**Prompt**
Return each line below holding the string "init".
+-------+
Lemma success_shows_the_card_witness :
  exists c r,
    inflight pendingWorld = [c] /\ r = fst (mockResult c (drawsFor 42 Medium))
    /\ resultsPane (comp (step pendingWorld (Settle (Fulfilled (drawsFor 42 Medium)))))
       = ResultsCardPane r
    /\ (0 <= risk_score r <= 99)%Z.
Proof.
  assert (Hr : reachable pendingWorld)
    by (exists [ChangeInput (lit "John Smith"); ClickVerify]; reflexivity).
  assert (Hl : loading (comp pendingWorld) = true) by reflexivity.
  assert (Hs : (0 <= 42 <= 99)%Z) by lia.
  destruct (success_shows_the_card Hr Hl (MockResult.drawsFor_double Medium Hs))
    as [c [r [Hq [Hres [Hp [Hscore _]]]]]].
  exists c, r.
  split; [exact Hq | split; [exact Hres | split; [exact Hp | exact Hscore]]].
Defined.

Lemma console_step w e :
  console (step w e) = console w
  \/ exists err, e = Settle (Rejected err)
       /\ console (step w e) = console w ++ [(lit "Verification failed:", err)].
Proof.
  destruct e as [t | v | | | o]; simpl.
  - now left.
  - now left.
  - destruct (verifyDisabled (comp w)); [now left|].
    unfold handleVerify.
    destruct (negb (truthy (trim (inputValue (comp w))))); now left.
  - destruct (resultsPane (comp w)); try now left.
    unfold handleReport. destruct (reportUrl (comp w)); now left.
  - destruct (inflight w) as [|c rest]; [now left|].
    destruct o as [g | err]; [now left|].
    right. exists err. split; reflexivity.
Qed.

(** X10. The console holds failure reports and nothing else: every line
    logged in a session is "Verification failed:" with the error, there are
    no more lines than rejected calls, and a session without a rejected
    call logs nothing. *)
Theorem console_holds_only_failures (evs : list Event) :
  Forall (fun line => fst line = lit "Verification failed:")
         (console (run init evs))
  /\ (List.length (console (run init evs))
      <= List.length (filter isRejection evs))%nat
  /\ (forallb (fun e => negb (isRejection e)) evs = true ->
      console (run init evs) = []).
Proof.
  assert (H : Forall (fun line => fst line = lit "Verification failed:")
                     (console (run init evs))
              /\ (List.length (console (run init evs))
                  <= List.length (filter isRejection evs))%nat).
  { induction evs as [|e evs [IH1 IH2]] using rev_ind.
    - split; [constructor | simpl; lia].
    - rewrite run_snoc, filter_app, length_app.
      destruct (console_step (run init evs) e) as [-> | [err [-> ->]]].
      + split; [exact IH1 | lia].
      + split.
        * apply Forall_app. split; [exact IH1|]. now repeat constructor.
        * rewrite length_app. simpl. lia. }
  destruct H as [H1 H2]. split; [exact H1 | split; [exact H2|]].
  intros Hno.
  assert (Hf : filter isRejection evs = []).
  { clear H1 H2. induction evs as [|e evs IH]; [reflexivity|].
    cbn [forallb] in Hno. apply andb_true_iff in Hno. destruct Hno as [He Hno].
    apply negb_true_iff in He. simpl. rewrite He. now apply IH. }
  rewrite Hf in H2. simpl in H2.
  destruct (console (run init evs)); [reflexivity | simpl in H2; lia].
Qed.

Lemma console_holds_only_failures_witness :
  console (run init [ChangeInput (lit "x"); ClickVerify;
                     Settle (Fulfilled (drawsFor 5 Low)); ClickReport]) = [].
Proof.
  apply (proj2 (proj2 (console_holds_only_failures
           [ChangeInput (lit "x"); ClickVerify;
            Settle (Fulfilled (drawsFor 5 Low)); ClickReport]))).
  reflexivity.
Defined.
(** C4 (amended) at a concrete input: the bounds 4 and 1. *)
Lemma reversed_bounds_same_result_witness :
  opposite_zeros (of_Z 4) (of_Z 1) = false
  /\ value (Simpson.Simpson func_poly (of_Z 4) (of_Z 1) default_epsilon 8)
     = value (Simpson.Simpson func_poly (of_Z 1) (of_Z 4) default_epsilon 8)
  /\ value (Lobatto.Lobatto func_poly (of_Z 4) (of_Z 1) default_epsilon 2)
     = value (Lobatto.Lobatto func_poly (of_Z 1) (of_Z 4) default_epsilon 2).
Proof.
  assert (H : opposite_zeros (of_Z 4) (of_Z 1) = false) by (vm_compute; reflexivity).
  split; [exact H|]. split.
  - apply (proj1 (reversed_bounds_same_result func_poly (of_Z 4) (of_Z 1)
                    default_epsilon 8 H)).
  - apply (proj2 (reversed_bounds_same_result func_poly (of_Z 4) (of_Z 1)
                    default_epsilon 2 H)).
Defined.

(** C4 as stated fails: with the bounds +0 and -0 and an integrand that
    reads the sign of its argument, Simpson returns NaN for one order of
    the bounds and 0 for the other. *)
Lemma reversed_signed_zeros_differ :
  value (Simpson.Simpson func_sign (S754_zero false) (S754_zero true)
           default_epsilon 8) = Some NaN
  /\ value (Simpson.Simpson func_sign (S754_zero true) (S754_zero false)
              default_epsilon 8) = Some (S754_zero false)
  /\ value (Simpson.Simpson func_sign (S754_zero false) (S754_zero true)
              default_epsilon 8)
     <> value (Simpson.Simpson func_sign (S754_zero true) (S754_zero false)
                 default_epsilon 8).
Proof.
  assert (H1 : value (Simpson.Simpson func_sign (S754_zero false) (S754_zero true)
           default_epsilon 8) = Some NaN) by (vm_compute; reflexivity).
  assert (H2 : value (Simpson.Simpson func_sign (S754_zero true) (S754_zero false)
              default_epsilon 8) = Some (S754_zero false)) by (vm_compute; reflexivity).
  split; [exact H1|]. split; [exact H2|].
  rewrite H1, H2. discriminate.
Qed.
+-------+
**Result**
         (console (run init evs))
  /\ (List.length (console (run init evs))
      console (run init evs) = []).
                     (console (run init evs))
              /\ (List.length (console (run init evs))
      destruct (console_step (run init evs) e) as [-> | [err [-> ->]]].
  destruct (console (run init evs)); [reflexivity | simpl in H2; lia].
  console (run init [ChangeInput (lit "x"); ClickVerify;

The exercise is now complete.